[Stored items]

(** X20: when the component returns with tracing active, and the id of
    the props names nothing that the stash object inherits,
    [wrappedUnderscoreApp] removes the entry of the transaction it worked
    on and no other: the stash holds no transaction under its span id,
    and holds every other transaction as before; a lookup of another id
    yields what it yielded before the call, or, when the call created the
    stash object, what a plain object inherits under that id. *)
Theorem wrappedUnderscoreApp_removes_only_its_entry
    (env : Env) (orig : UnderscoreAppComponent)
    (contextData : UnderscoreAppContextData) (w : World) (jsx : JsValue) :
  tracingEnabled env = true ->
  isBuild env = false ->
  stashKeyed w ->
  findsInherited w (appKey contextData) = false ->
  orig contextData = Ok jsx ->
  exists w' sid,
    wrappedUnderscoreApp env orig contextData w = (Ok jsx, w')
    /\ sid = spanId (heap w' !!! appRef contextData w)
    /\ stashLookup w' sid = None
    /\ stashGet w' sid = inheritedProperty sid
    /\ (forall k, k <> sid -> stashLookup w' k = stashLookup w k)
    /\ (forall k, k <> sid -> stashGet w' k = lookupAfterCreation w k).
Proof.
  intros Ht Hb Hinv Hplain Hv.
  destruct (appAcquire_others env contextData w Hinv Hplain)
    as (wA & Hacq & Hlt & _ & Hothers & Hgets & [stA HstA]).
  destruct (appRest_ok env orig contextData (appRef contextData w) wA jsx Hv)
    as (w' & Hrest & Hheap & Hstash & _).
  pose proof (fun k => appRest_ok_lookup env orig contextData
                         (appRef contextData w) wA jsx k Hv Hlt) as Hlookup.
  rewrite Hrest in Hlookup. cbn [snd] in Hlookup.
  exists w', (spanId (heap w' !!! appRef contextData w)).
  split; [by rewrite (wrappedUnderscoreApp_run env orig contextData w wA _ Ht Hb Hacq)|].
  split; [reflexivity|].
  assert (Hsid : spanId (heap w' !!! appRef contextData w)
                 = spanId (heap wA !!! appRef contextData w)).
  { rewrite Hheap. by keep_field spanId. }
  split.
  { unfold stashLookup. rewrite Hstash, HstA. apply lookup_delete_eq. }
  split.
  { rewrite Hlookup, stashGet_after_delete, HstA, Hsid. by rewrite decide_True. }
  split.
  - intros k Hk. rewrite <- (Hothers k) by (by rewrite <- Hsid).
    unfold stashLookup. rewrite Hstash, HstA. by apply lookup_delete_ne.
  - intros k Hk. rewrite Hlookup, stashGet_after_delete.
    rewrite decide_False by (by rewrite <- Hsid).
    apply Hgets. by rewrite <- Hsid.
Qed.

Lemma stashKeyed_sample : stashKeyed Sample.world.
Proof. intros k r H. discriminate H. Qed.

Lemma wrappedUnderscoreApp_removes_only_its_entry_witness :
  exists w' sid,
    wrappedUnderscoreApp Sample.env Sample.component
      (mkContextData ∅ "/page") Sample.world = (Ok (VObject 7), w')
    /\ stashLookup w' sid = None
    /\ stashGet w' sid = inheritedProperty sid.
Proof.
  destruct (wrappedUnderscoreApp_removes_only_its_entry Sample.env Sample.component
              (mkContextData ∅ "/page") Sample.world (VObject 7)
              eq_refl eq_refl stashKeyed_sample eq_refl eq_refl)
    as (w' & sid & Hrun & _ & Hnone & Hget & _).
  exists w', sid. split; [exact Hrun|]. split; [exact Hnone | exact Hget].
Defined.

(** X21: when the user's data-loading function resolves on the traced
    branch of [wrappedGSP], the child span is opened before the call and
    finished after it, and the transaction itself is left open and
    stashed, for a later phase to finish. *)
Theorem wrappedGSP_closes_span_only
    (env : Env) (gSP : GetStaticPropsFunction)
    (context : GetStaticPropsContextData) (w : World) (fp : PropsResult) :
  tracingEnabled env = true ->
  isBuild env = false ->
  gSP context = Ok fp ->
  exists w1,
    snd (wrappedGSP env gSP context w) = w1
    /\ parentSpan (heap w1 !!! S (length (heap w))) = Some (length (heap w))
    /\ op (heap w1 !!! S (length (heap w))) = Some "getStaticProps"
    /\ is_Some (endTimestamp (heap w1 !!! S (length (heap w))))
    /\ endTimestamp (heap w1 !!! length (heap w)) = None
    /\ name (heap w1 !!! length (heap w)) = "unknown transaction"
    /\ source (heap w1 !!! length (heap w)) = None
    /\ Before (EvStartChild (length (heap w)) (S (length (heap w))) "getStaticProps")
         EvCallOrig (trace w1)
    /\ Before EvCallOrig (EvFinish (S (length (heap w)))) (trace w1).
Proof.
  intros Ht Hb Hfp.
  destruct (wrappedGSP_traced env gSP context w fp Ht Hb Hfp)
    as (w1 & Hrun & Hheap & _ & Htrace).
  exists w1. rewrite Hrun. split; [reflexivity|].
  assert (Hchild : heap w1 !!! S (length (heap w))
                   = withFinish (S (S (clock w))) (gspChild env w)).
  { rewrite Hheap.
    rewrite list_lookup_total_alter_eq by (rewrite length_app; simpl; lia).
    f_equal. change [gspTransaction env w; gspChild env w]
      with ([gspTransaction env w] ++ [gspChild env w]).
    rewrite app_assoc.
    apply list_lookup_total_middle. rewrite length_app. simpl. lia. }
  assert (Htx : heap w1 !!! length (heap w) = gspTransaction env w).
  { rewrite Hheap. rewrite list_lookup_total_alter_ne by lia.
    by rewrite list_lookup_total_middle. }
  rewrite Hchild, Htx, Htrace.
  repeat split; try reflexivity.
  - cbn. eauto.
  - eexists (trace w ++ [_; _]), [], [_]. rewrite <- app_assoc. reflexivity.
  - eexists (trace w ++ [_; _; _]), [], []. rewrite <- app_assoc. reflexivity.
Qed.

• Your goal: Among the lines of the data above, find those with the word "Theorem" and show them.

• Exercise solution:
Theorem wrappedUnderscoreApp_removes_only_its_entry
Theorem wrappedGSP_closes_span_only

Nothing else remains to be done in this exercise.